Decision Belongs to Alabama

But on a second review before the 11th Circuit, Birch repeated his argument from the Florida gay adoption case, writing that the U.S. high court did not address the issue of sexual privacy in Lawrence last year.

He also reiterated a point conservatives make in the culture wars throughout the country—that judges should not become embroiled in making social policy. Without a fundamental right at stake, Birch wrote, only the people of Alabama could decide “that a prohibition of sex toys is misguided, or ineffective, or just plain silly ... .”

Birch added an argument that parallels one Pryor used unsuccessfully last year as Alabama’s attorney general in offering amicus support for the Texas sodomy laws. Wrote Birch in his sex toys opinion:”[I]f we today craft a new fundamental right by which to invalidate the law, we would be bound to give that right full force and effect in all future cases—including, for example, those involving adult incest, prostitution, obscenity, and the like.”

In dissent, Barkett said Birch’s analysis was in conflict with Lawrence. Quoting Justice Anthony M. Kennedy’s majority decision in Lawrence, Barkett wrote, “Our obligation is to define the liberty of all, not to mandate our own moral code.”

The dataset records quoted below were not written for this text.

(* ===== verification/ExportDeviceSpec.v ===== *)
(** * ExportDeviceSpec: exporting to a device that fills up

    An export is compared with the same export to a writer that takes
    everything: whatever the device, it receives a prefix of that archive, and
    the export succeeds only with all of it. *)
From S2P Require Export ExportFailSpec.

(** ** Two writers in step

    [sync w c]: the writer is sound and holds [c]; [cut a b]: a device holds
    [a] when it failed, where the other writer holds [b]. *)

Section lockstep.
  Context `{WriteLaws W} `{InfallibleWrite V}.
  Context (sync : W -> bytes -> Prop) (cut : bytes -> bytes -> Prop) (w0 : W).
  Hypothesis cut_app : forall a b c, cut a b -> cut a (b ++ c).
  Hypothesis write_all_sync : forall b w c r w', sync w c -> write_all b w = (r, w') ->
    (r = Ok tt /\ sync w' (c ++ b)) \/ (exists e, r = Err e /\ cut (contents w') (c ++ b)).

Definition ova_sync (s : OvaWriter W) (t : OvaWriter V) : Prop :=
  sync (ow_writer s) (contents (ow_writer t)) /\ wf_writer (ow_writer t) /\
  ow_entries s = ow_entries t /\ ow_current_position s = ow_current_position t.

(** An action that only appends. *)
Definition appends {A} (n : M (OvaWriter V) Error A) : Prop :=
  forall t, wf_writer (ow_writer t) ->
    wf_writer (ow_writer (snd (n t))) /\
    exists c, contents (ow_writer (snd (n t))) = contents (ow_writer t) ++ c.

(** The device fails where the other writer goes on. *)
Definition cut_off {A} (m : M (OvaWriter W) Error A) (n : M (OvaWriter V) Error A) s t : Prop :=
  exists e, fst (m s) = Err (Error.ova e) /\
    cut (contents (ow_writer (snd (m s)))) (contents (ow_writer (snd (n t)))).

Definition lockstep {A} (m : M (OvaWriter W) Error A) (n : M (OvaWriter V) Error A) : Prop :=
  appends n /\
  forall s t, ova_sync s t ->
    (fst (m s) = fst (n t) /\ ova_sync (snd (m s)) (snd (n t))) \/ cut_off m n s t.
(** ** The property *)

(** C9: with a chunk size that is not zero, every export comes to an end, in
    every build: whatever the files of the machine hold and however the writes
    to the output go, [export_vm] returns or panics, and never loops for ever. *)
Theorem export_vm_ends `{FileSystem} `{!MmapLaws} `{UnicodeTables} `{BuildProfile} `{Flate2Laws} `{RayonLaws}
    `{WriteLaws W} `{Sha2} `{HashOrder} (file_create : str -> io_result W) now cb vmx_path output_path options
    (s : export_state W) :
  0 < eo_chunk_size options ->
  match file_create output_path with Ok w => wf_writer w | Diverge => False | _ => True end ->
  ends (fst (export_vm file_create now cb vmx_path output_path options s)).
Proof.
  intros Hcs Hfile.
  enough (Hl : lasts (export_vm file_create now cb vmx_path output_path options) any).
  { specialize (Hl s). unfold ends. by destruct (fst _). }
  unfold export_vm. apply (lasts_bind _ _ any); [by apply lasts_lift; [apply ends_parse_vmx|]|]. intros config _.
  apply (lasts_bind _ _ any); [by apply lasts_lift; [destruct (path_parent vmx_path)|]|]. intros dir _.
  apply (lasts_bind _ _ any); [by apply lasts_lift; [apply ends_total|]|]. intros total _. cbv zeta.
  apply (lasts_bind _ _ any); [apply lasts_set_progress|]. intros _ _.
  apply (lasts_bind _ _ any); [apply lasts_report|]. intros _ _.
  apply (lasts_bind _ _ any); [apply lasts_lift; [unfold Pipeline_new; ends|done]|]. intros p _.
  apply (lasts_bind _ _ wf_writer).
  { apply lasts_lift; destruct (file_create output_path); try done. by intros w [= <-]. }
  intros w Hw. apply (lasts_bind _ _ any); [done|]. intros _ _.
  apply (lasts_bind _ _ ova_wf); [by apply lasts_lift; [|intros o [= <-]]|]. intros o Ho.
  apply (lasts_bind _ _ any); [by apply lasts_compress_disks|]. intros [infos bufs] _.
  apply (lasts_bind _ _ any); [apply lasts_set_progress|]. intros _ _.
  apply (lasts_bind _ _ any); [apply lasts_report|]. intros _ _.
  apply (lasts_bind _ _ (fun x => ova_wf (snd x))); [by apply lasts_write_disks|]. intros [infos1 o1] Ho1.
  apply (lasts_bind _ _ any); [apply lasts_set_progress|]. intros _ _.
  apply (lasts_bind _ _ any); [apply lasts_report|]. intros _ _.
  apply (lasts_bind _ _ any); [by apply lasts_lift; [apply ends_build|]|]. intros xml _.
  apply (lasts_bind _ _ ova_wf); [by apply lasts_on_archive; [apply archives_add_file|]|]. intros o2 Ho2.
  apply (lasts_bind _ _ ova_wf); [by apply lasts_on_archive; [apply archives_finish|]|]. intros o3 _.
  apply (lasts_bind _ _ any); [apply lasts_set_progress|]. intros _ _.
  apply (lasts_bind _ _ any); [apply lasts_set_progress|]. intros _ _. apply lasts_report.
Qed.
(* ===== verification/Cli.v ===== *)
(** * Cli: [ovatool-cli/src/main.rs]

    The two commands, once [clap] has parsed them: what they print, the options
    they make of their arguments and the export they run.  Not modelled are
    the parsing of the command line and the drawing of the progress bar.  What
    [fs::metadata] says of the output once it is written is a parameter. *)
From S2P Require Export Export.

Inductive CompressionArg := ArgFast | ArgBalanced | ArgMax.

Definition CompressionLevel_from (arg : CompressionArg) : CompressionLevel :=
  match arg with ArgFast => Fast | ArgBalanced => Balanced | ArgMax => Max end.

(** [{:?}] of a compression level. *)
Definition CompressionLevel_debug (l : CompressionLevel) : str :=
  match l with Fast => lit "Fast" | Balanced => lit "Balanced" | Max => lit "Max" end.

Inductive Commands :=
| Export (vmx_file : str) (output : option str) (compression : CompressionArg)
    (threads chunk_size : Z) (quiet : bool)
| Info (vmx_file : str).

Definition cli_sanitize_filename `{UnicodeTables} (name : str) : str :=
  map (fun c => if is_alphanumeric c || (c =? c_underscore) || (c =? c_minus) || (c =? c_dot) then c
                else c_underscore) name.

(** ** Sizes for people *)

Definition KB : Z := 1024.
Definition MB : Z := KB * 1024.
Definition GB : Z := MB * 1024.
Definition TB : Z := GB * 1024.

Definition format_bytes (bytes : Z) : str :=
  if TB <=? bytes then
    fmt (lit "{} TB") [show_fixed 2 (f64_div (f64_of_u64 bytes) (f64_of_u64 TB))]
  else if GB <=? bytes then
    fmt (lit "{} GB") [show_fixed 2 (f64_div (f64_of_u64 bytes) (f64_of_u64 GB))]
  else if MB <=? bytes then
    fmt (lit "{} MB") [show_fixed 2 (f64_div (f64_of_u64 bytes) (f64_of_u64 MB))]
  else if KB <=? bytes then
    fmt (lit "{} KB") [show_fixed 2 (f64_div (f64_of_u64 bytes) (f64_of_u64 KB))]
  else fmt (lit "{} B") [show_dec bytes].

(** ** [show_info] *)

Definition disk_line (i : nat) (disk : DiskDetail) : str :=
  fmt (lit "  {}. {} - {} ({})")
    [show_dec (Z.of_nat i + 1); dd_filename disk; format_bytes (dd_size_bytes disk); dd_create_type disk].

(** The lines it prints. *)
Definition show_info `{FileSystem} `{UnicodeTables} `{BuildProfile} `{HashOrder} (vmx_file : str)
    : Result (list str) :=
  vm_info ← get_vm_info vmx_file;
  Ok ([lit "VM Information"; lit "=============="; [];
       fmt (lit "Name:      {}") [vi_name vm_info];
       fmt (lit "Guest OS:  {}") [vi_guest_os vm_info];
       fmt (lit "CPUs:      {}") [show_dec (vi_cpus vm_info)];
       fmt (lit "Memory:    {} MB") [show_dec (vi_memory_mb vm_info)];
       []]
      ++ (if bool_decide (vi_disks vm_info = []) then [lit "Disks:     None"]
          else [lit "Disks:"] ++ imap disk_line (vi_disks vm_info)
               ++ [[]; fmt (lit "Total disk size: {}") [format_bytes (vi_total_disk_size vm_info)]])).

(** ** [run_export] *)

Definition output_path_of `{UnicodeTables} (output : option str) (vm_info : VmInfo) : str :=
  match output with
  | Some path => path
  | None =>
      let sanitized_name := cli_sanitize_filename (vi_name vm_info) in
      fmt (lit "{}.ova") [sanitized_name]
  end.

(** [chunk_size_mb * 1024 * 1024] on a 64-bit [usize]. *)
Definition chunk_size_bytes_of `{BuildProfile} {E} (chunk_size_mb : Z) : outcome E Z :=
  kb ← mul_u64 chunk_size_mb 1024; mul_u64 kb 1024.

(** What the progress callback sets on the bar: its position and message. *)
Definition bar_update (progress : ExportProgress) : Z * str :=
  (ep_bytes_processed progress,
   match ep_phase progress with
   | Parsing => lit "Parsing..."
   | Compressing =>
       if 1 <? ep_total_disks progress then lit "Compressing disk" else lit "Compressing..."
   | Writing => lit "Writing..."
   | Finalizing => lit "Finalizing..."
   | Complete => lit "Complete!"
   end).

Definition export_banner (vm_info : VmInfo) (output_path : str) (compression : CompressionArg) : list str :=
  [lit "VM Export"; lit "---------";
   fmt (lit "Name:      {}") [vi_name vm_info];
   fmt (lit "Guest OS:  {}") [vi_guest_os vm_info];
   fmt (lit "CPUs:      {}") [show_dec (vi_cpus vm_info)];
   fmt (lit "Memory:    {} MB") [show_dec (vi_memory_mb vm_info)];
   fmt (lit "Disks:     {}") [show_dec (zlen (vi_disks vm_info))];
   fmt (lit "Total:     {}") [format_bytes (vi_total_disk_size vm_info)];
   [];
   fmt (lit "Output:    {}") [output_path];
   fmt (lit "Compression: {}") [CompressionLevel_debug (CompressionLevel_from compression)];
   []].

(** Standard output and the export the command runs. *)
Record cli_state (W : Type) := { cl_stdout : list str; cl_export : export_state W }.
Arguments cl_stdout {W} _.
Arguments cl_export {W} _.
Arguments Build_cli_state {W} _ _.

Section commands.
  Context `{FileSystem} `{UnicodeTables} `{BuildProfile} `{Flate2} `{Rayon}.
  Context `{Write W} `{Sha2} `{HashOrder} (file_create : str -> io_result W) (now : nat -> Z).
  Context (output_metadata : str -> option W -> io_result Z).
  Abbreviation cli_m := (M (cli_state W) Error).

Definition println (lines : list str) : cli_m () :=
  modify (fun s => Build_cli_state (cl_stdout s ++ lines) (cl_export s)).

Definition set_export (e : export_state W) (s : cli_state W) : cli_state W :=
  Build_cli_state (cl_stdout s) e.

(** The last line: the size of the output, and its ratio to the disks. *)
Definition output_size_line (len : Z) (vm_info : VmInfo) : str :=
  fmt (lit "Output size: {} (compression ratio: {}%)")
    [format_bytes len;
     show_fixed 1 (f64_mul (f64_div (f64_of_u64 len) (f64_of_u64 (vi_total_disk_size vm_info))) (f64_lit 100))].

Definition run_export (vmx_file : str) (output : option str) (compression : CompressionArg)
    (threads chunk_size_mb : Z) (quiet : bool) : cli_m () :=
  vm_info ← lift (get_vm_info vmx_file);
  let output_path := output_path_of output vm_info in
  _ ← (if negb quiet then println (export_banner vm_info output_path compression) else mret tt);
  chunk_size_bytes ← lift (chunk_size_bytes_of chunk_size_mb);
  let options := ExportOptions_new (CompressionLevel_from compression) chunk_size_bytes threads in
  _ ← on_field cl_export set_export
        (export_vm file_create now (negb quiet) vmx_file output_path options);
  if negb quiet then
    _ ← println [[]; fmt (lit "Export completed successfully: {}") [output_path]];
    s ← Write.get;
    match output_metadata output_path (es_output (cl_export s)) with
    | Ok len => println [output_size_line len vm_info]
    | _ => mret tt
    end
  else mret tt.

Definition cli_main (command : Commands) : cli_m () :=
  match command with
  | Export vmx_file output compression threads chunk_size quiet =>
      run_export vmx_file output compression threads chunk_size quiet
  | Info vmx_file => lines ← lift (show_info vmx_file); println lines
  end.
End commands.
(* ===== verification/IntegrationOvf.v ===== *)
(** * IntegrationOvf: the tests of tests/ovf_test.rs *)
From S2P Require Export TestsOvf.

Definition create_test_config : VmxConfig :=
  {| vc_display_name := lit "TestVM";
     vc_guest_os := lit "ubuntu-64";
     vc_memory_mb := 4096;
     vc_num_cpus := 2;
     vc_disks := [{| dc_file_name := lit "TestVM.vmdk"; dc_controller := lit "scsi0"; dc_unit := 0 |}];
     vc_networks := [{| nc_name := lit "ethernet0"; nc_virtual_dev := Some (lit "e1000");
                        nc_network_name := Some (lit "NAT") |}];
     vc_raw := ∅ |}.

Definition create_test_disks : list DiskInfo :=
  [{| di_id := lit "vmdisk1"; di_file_ref := lit "file1";
      di_capacity_bytes := 10 * 1024 * 1024 * 1024; di_file_size_bytes := 100 * 1024 * 1024 |}].

(** Assignments to the fields of [config]. *)
Definition set_disks (disks : list DiskConfig) (c : VmxConfig) : VmxConfig :=
  Build_VmxConfig (vc_display_name c) (vc_guest_os c) (vc_memory_mb c) (vc_num_cpus c) disks
    (vc_networks c) (vc_raw c).
Definition set_guest_os (guest_os : str) (c : VmxConfig) : VmxConfig :=
  Build_VmxConfig (vc_display_name c) guest_os (vc_memory_mb c) (vc_num_cpus c) (vc_disks c)
    (vc_networks c) (vc_raw c).
Definition set_display_name (display_name : str) (c : VmxConfig) : VmxConfig :=
  Build_VmxConfig display_name (vc_guest_os c) (vc_memory_mb c) (vc_num_cpus c) (vc_disks c)
    (vc_networks c) (vc_raw c).

Definition test_ovf_envelope : test :=
  let config := create_test_config in
  let builder := OvfBuilder_new config in
  let disks := create_test_disks in
  ovf ← unwrap (build builder disks);
  assert (contains (lit "ovf:Envelope") ovf) ;;
  assert (contains (lit "xmlns:ovf=") ovf) ;;
  assert (contains (lit "http://schemas.dmtf.org/ovf/envelope/1") ovf) ;;
  assert (contains (lit "xmlns:rasd=") ovf) ;;
  assert (contains (lit "xmlns:vssd=") ovf) ;;
  assert (contains (lit "xmlns:vmw=") ovf) ;;
  assert (contains (lit "xmlns:xsi=") ovf) ;;
  assert (contains (lit "</ovf:Envelope>") ovf).

Definition test_ovf_virtual_system : test :=
  let config := create_test_config in
  let builder := OvfBuilder_new config in
  let disks := create_test_disks in
  ovf ← unwrap (build builder disks);
  assert (contains (lit "VirtualSystem") ovf) ;;
  assert (contains (raw "ovf:id=`TestVM`") ovf) ;;
  assert (contains (lit "<ovf:Name>TestVM</ovf:Name>") ovf) ;;
  assert (contains (lit "OperatingSystemSection") ovf) ;;
  assert (contains (lit "ubuntu64Guest") ovf).

Definition test_ovf_hardware_section : test :=
  let config := create_test_config in
  let builder := OvfBuilder_new config in
  let disks := create_test_disks in
  ovf ← unwrap (build builder disks);
  assert (contains (lit "VirtualHardwareSection") ovf) ;;
  assert (contains (lit "<rasd:VirtualQuantity>4096</rasd:VirtualQuantity>") ovf) ;;
  assert (contains (lit "<rasd:VirtualQuantity>2</rasd:VirtualQuantity>") ovf) ;;
  assert (contains (lit "<rasd:ResourceType>3</rasd:ResourceType>") ovf) ;;
  assert (contains (lit "<rasd:ResourceType>4</rasd:ResourceType>") ovf) ;;
  assert (contains (lit "<rasd:ResourceType>6</rasd:ResourceType>") ovf) ;;
  assert (contains (lit "<rasd:ResourceType>10</rasd:ResourceType>") ovf) ;;
  assert (contains (lit "<rasd:ResourceType>17</rasd:ResourceType>") ovf).

Definition test_ovf_disk_section : test :=
  let config := create_test_config in
  let builder := OvfBuilder_new config in
  let disks := create_test_disks in
  ovf ← unwrap (build builder disks);
  assert (contains (lit "DiskSection") ovf) ;;
  assert (contains (raw "ovf:diskId=`vmdisk1`") ovf) ;;
  let capacity := 10 * 1024 * 1024 * 1024 in
  assert (contains (fmt (raw "ovf:capacity=`{}`") [show_dec capacity]) ovf) ;;
  assert (contains (lit "vmdk.html#streamOptimized") ovf) ;;
  assert (contains (raw "ovf:fileRef=`file1`") ovf).

Definition test_ovf_references_section : test :=
  let config := create_test_config in
  let builder := OvfBuilder_new config in
  let disks := create_test_disks in
  ovf ← unwrap (build builder disks);
  assert (contains (lit "ovf:References") ovf) ;;
  assert (contains (lit "ovf:File") ovf) ;;
  assert (contains (raw "ovf:href=`TestVM.vmdk`") ovf) ;;
  assert (contains (raw "ovf:id=`file1`") ovf) ;;
  let file_size := 100 * 1024 * 1024 in
  assert (contains (fmt (raw "ovf:size=`{}`") [show_dec file_size]) ovf).

Definition test_ovf_network_section : test :=
  let config := create_test_config in
  let builder := OvfBuilder_new config in
  let disks := create_test_disks in
  ovf ← unwrap (build builder disks);
  assert (contains (lit "NetworkSection") ovf) ;;
  assert (contains (raw "ovf:name=`NAT`") ovf) ;;
  assert (contains (lit "<rasd:Connection>NAT</rasd:Connection>") ovf) ;;
  assert (contains (lit "e1000") ovf).

Definition test_ovf_xml_declaration : test :=
  let config := create_test_config in
  let builder := OvfBuilder_new config in
  let disks := create_test_disks in
  ovf ← unwrap (build builder disks);
  assert (starts_with (raw "<?xml version=`1.0` encoding=`UTF-8`?>") ovf).

Definition test_ovf_multiple_disks : test :=
  let config := create_test_config in
  let config := set_disks (vc_disks config ++
    [{| dc_file_name := lit "TestVM_1.vmdk"; dc_controller := lit "scsi0"; dc_unit := 1 |}]) config in
  let builder := OvfBuilder_new config in
  let disks :=
    [{| di_id := lit "vmdisk1"; di_file_ref := lit "file1";
        di_capacity_bytes := 10 * 1024 * 1024 * 1024; di_file_size_bytes := 100 * 1024 * 1024 |};
     {| di_id := lit "vmdisk2"; di_file_ref := lit "file2";
        di_capacity_bytes := 20 * 1024 * 1024 * 1024; di_file_size_bytes := 200 * 1024 * 1024 |}] in
  ovf ← unwrap (build builder disks);
  assert (contains (raw "ovf:diskId=`vmdisk1`") ovf) ;;
  assert (contains (raw "ovf:diskId=`vmdisk2`") ovf) ;;
  assert (contains (raw "ovf:href=`TestVM.vmdk`") ovf) ;;
  assert (contains (raw "ovf:href=`TestVM_1.vmdk`") ovf).

Definition test_ovf_windows_guest_os : test :=
  let config := create_test_config in
  let config := set_guest_os (lit "windows10-64") config in
  let builder := OvfBuilder_new config in
  let disks := create_test_disks in
  ovf ← unwrap (build builder disks);
  assert (contains (lit "windows9_64Guest") ovf).

Definition test_ovf_no_networks : test :=
  let config := create_test_config in
  let config := set_networks [] config in
  let builder := OvfBuilder_new config in
  let disks := create_test_disks in
  ovf ← unwrap (build builder disks);
  assert (contains (raw "ovf:name=`VM Network`") ovf).

Definition test_ovf_special_characters_escaped : test :=
  let config := create_test_config in
  let config := set_display_name (raw "Test<VM>&`Name'") config in
  let builder := OvfBuilder_new config in
  let disks := create_test_disks in
  ovf ← unwrap (build builder disks);
  assert (contains (lit "&lt;") ovf) ;;
  assert (contains (lit "&gt;") ovf) ;;
  assert (contains (lit "&amp;") ovf).

Definition test_ovf_scsi_controller : test :=
  let config := create_test_config in
  let builder := OvfBuilder_new config in
  let disks := create_test_disks in
  ovf ← unwrap (build builder disks);
  assert (contains (lit "SCSI Controller") ovf) ;;
  assert (contains (lit "lsilogic") ovf).

Definition ovf_file_tests : list test :=
  [test_ovf_envelope; test_ovf_virtual_system; test_ovf_hardware_section; test_ovf_disk_section;
   test_ovf_references_section; test_ovf_network_section; test_ovf_xml_declaration;
   test_ovf_multiple_disks; test_ovf_windows_guest_os; test_ovf_no_networks;
   test_ovf_special_characters_escaped; test_ovf_scsi_controller].
(** [Acquaintance._affect_initial_spark_increment_by_own_personality] *)
Definition _affect_initial_spark_increment_by_own_personality : Q :=
  let sex_key := owner_sex_key in
  let effect_from_own_personality := 0 in
  let effect_from_own_personality := effect_from_own_personality +
    openness_to_experience (personality subject)
      * openness_boost_to_spark_multiplier config sex_key in
  let effect_from_own_personality := effect_from_own_personality +
    conscientiousness (personality subject)
      * conscientiousness_boost_to_spark_multiplier config sex_key in
  let effect_from_own_personality := effect_from_own_personality +
    extroversion (personality subject)
      * extroversion_boost_to_spark_multiplier config sex_key in
  let effect_from_own_personality := effect_from_own_personality +
    agreeableness (personality subject)
      * agreeableness_boost_to_spark_multiplier config sex_key in
  let effect_from_own_personality := effect_from_own_personality +
    neuroticism (personality subject)
      * neuroticism_boost_to_spark_multiplier config sex_key in
  effect_from_own_personality.

(** [Acquaintance._affect_initial_spark_increment_by_acquaintance_personality] *)
Definition _affect_initial_spark_increment_by_acquaintance_personality : Q :=
  let sex_key := owner_sex_key in
  let effect_from_acquaintance_personality := 0 in
  let effect_from_acquaintance_personality := effect_from_acquaintance_personality +
    openness_to_experience (personality subject)
      * openness_boost_to_spark_multiplier config sex_key in
  let effect_from_acquaintance_personality := effect_from_acquaintance_personality +
    conscientiousness (personality subject)
      * conscientiousness_boost_to_spark_multiplier config sex_key in
  let effect_from_acquaintance_personality := effect_from_acquaintance_personality +
    extroversion (personality subject)
      * extroversion_boost_to_spark_multiplier config sex_key in
  let effect_from_acquaintance_personality := effect_from_acquaintance_personality +
    agreeableness (personality subject)
      * agreeableness_boost_to_spark_multiplier config sex_key in
  let effect_from_acquaintance_personality := effect_from_acquaintance_personality +
    neuroticism (personality subject)
      * neuroticism_boost_to_spark_multiplier config sex_key in
  effect_from_acquaintance_personality.

(** [self.subject in self.owner.extended_family]; [subject_id] is the
    identity of [subject]. *)
Definition in_extended_family (subject_id : pid) : bool :=
  bool_decide (subject_id ∈ extended_family owner).

(** [Acquaintance._init_determine_initial_spark_increment] *)
Definition _init_determine_initial_spark_increment (subject_id : pid) : Q :=
  if in_extended_family subject_id then 0
  else if male subject && negb (attracted_to_men owner) then 0
  else if female subject && negb (attracted_to_women owner) then 0
  else
    let initial_spark_increment := 0 in
    let initial_spark_increment :=
      initial_spark_increment + _affect_initial_spark_increment_by_own_personality in
    let initial_spark_increment :=
      initial_spark_increment + _affect_initial_spark_increment_by_acquaintance_personality in
    initial_spark_increment.

End Formulas.

(** ** Relationship records and the world they live in *)

(** [self.type]: the tag each constructor writes first. *)
Inductive RelType := kinship | acquaintance | friendship | enmity.

Global Instance RelType_eq_dec : EqDecision RelType.
Proof. solve_decision. Defined.

(** One heap object of any of the four classes.  [None] in [relationship],
    [compatibility], [charge_increment], [charge], [spark_increment] or
    [spark] means that the object has no such attribute; in the other
    optional fields it is Python's [None] ([Kinship] assigns no
    [preceded_by], and no code reads it from another object). *)
Record Relationship := {
  type : RelType;
  owner : pid;
  subject : pid;
  relationship : option string;
  preceded_by : option rid;
  succeeded_by : option rid;
  where_they_met : option Location;
  when_they_met : option Date;
  compatibility : option Q;
  charge_increment : option Q;
  charge : option Q;
  spark_increment : option Q;
  spark : option Q
}.

(** The object right after the first assignments of an [__init__]:
    [type], [owner], [subject] (and [preceded_by]) are set, nothing else. *)
Definition new_record (t : RelType) (o s : pid) (p : option rid) : Relationship :=
  {| type := t; owner := o; subject := s; relationship := None;
     preceded_by := p; succeeded_by := None;
     where_they_met := None; when_they_met := None;
     compatibility := None; charge_increment := None; charge := None;
     spark_increment := None; spark := None |}.

(** Attribute assignments [obj.attr = v]. *)
Definition set_relationship (v : option string) (r : Relationship) : Relationship :=
  {| type := type r; owner := owner r; subject := subject r; relationship := v;
     preceded_by := preceded_by r; succeeded_by := succeeded_by r;
     where_they_met := where_they_met r; when_they_met := when_they_met r;
     compatibility := compatibility r; charge_increment := charge_increment r;
     charge := charge r; spark_increment := spark_increment r; spark := spark r |}.

Definition set_succeeded_by (v : option rid) (r : Relationship) : Relationship :=
  {| type := type r; owner := owner r; subject := subject r;
     relationship := relationship r;
     preceded_by := preceded_by r; succeeded_by := v;
     where_they_met := where_they_met r; when_they_met := when_they_met r;
     compatibility := compatibility r; charge_increment := charge_increment r;
     charge := charge r; spark_increment := spark_increment r; spark := spark r |}.

Definition set_where_they_met (v : option Location) (r : Relationship) : Relationship :=
  {| type := type r; owner := owner r; subject := subject r;
     relationship := relationship r;
     preceded_by := preceded_by r; succeeded_by := succeeded_by r;
     where_they_met := v; when_they_met := when_they_met r;
     compatibility := compatibility r; charge_increment := charge_increment r;
     charge := charge r; spark_increment := spark_increment r; spark := spark r |}.

Definition set_when_they_met (v : option Date) (r : Relationship) : Relationship :=
  {| type := type r; owner := owner r; subject := subject r;
     relationship := relationship r;
     preceded_by := preceded_by r; succeeded_by := succeeded_by r;
     where_they_met := where_they_met r; when_they_met := v;
     compatibility := compatibility r; charge_increment := charge_increment r;
     charge := charge r; spark_increment := spark_increment r; spark := spark r |}.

Barkett ended by suggesting that the court’s reluctance to apply Lawrence to the Florida case had become “a stubborn unwillingness to consider relevant Supreme Court authority” in the Alabama case. Williams v. Attorney General of Alabama, No. 02-16135 (11th Cir. July 28, 2004).

Birch, Barkett Agreed in Georgia Case

This ongoing debate between Birch and Barkett may make them seem polar opposites on issues of sexual rights, but it’s not that simple. Birch is a 1990 appointee of President Bush on the largely conservative 11th Circuit. In 1997, he joined Barkett, a former nun and 1994 President Clinton appointee considered one of the few liberals on the court, in a case about the rights of a homosexual Georgia lawyer.

Robin Shahar had sued then-Georgia Attorney General Michael J. Bowers for rescinding a job offer after he learned Shahar was going to have a marriage ceremony with her lesbian partner.

The 11th Circuit rejected Shahar’s suit against Bowers, but Birch wrote a dissent, joined by Barkett and two others, arguing Shahar’s relationship “qualifies as a protected intimate association under the First Amendment ... .” Shahar v. Bowers, 114 F.3d 1097 (11th Cir. 1997).

Comments from the American Civil Liberties Union, which represented the plaintiffs, could not be obtained by press time. Alabama AG Troy King issued a statement saying the 11th Circuit had “done its duty.”

According to the Alabama trial judge’s review of sex laws, only Georgia and Texas also have bans on sex toys. Alan I. Begner, an Atlanta lawyer who represents sex shops, said Georgia’s ban is “nearly identical” to Alabama’s law.

“On the face of it, sex toys are illegal to sell,” Begner said, but he said shops can survive prosecution if they can prove their products are “for novelty use only.”

The laws do not affect the use of Viagra or similar drugs, the 11th Circuit decision stated.

Begner added that in Georgia a physician may prescribe the use of a sex toy, but the allowance does not apply to a therapist who has only a Ph.D.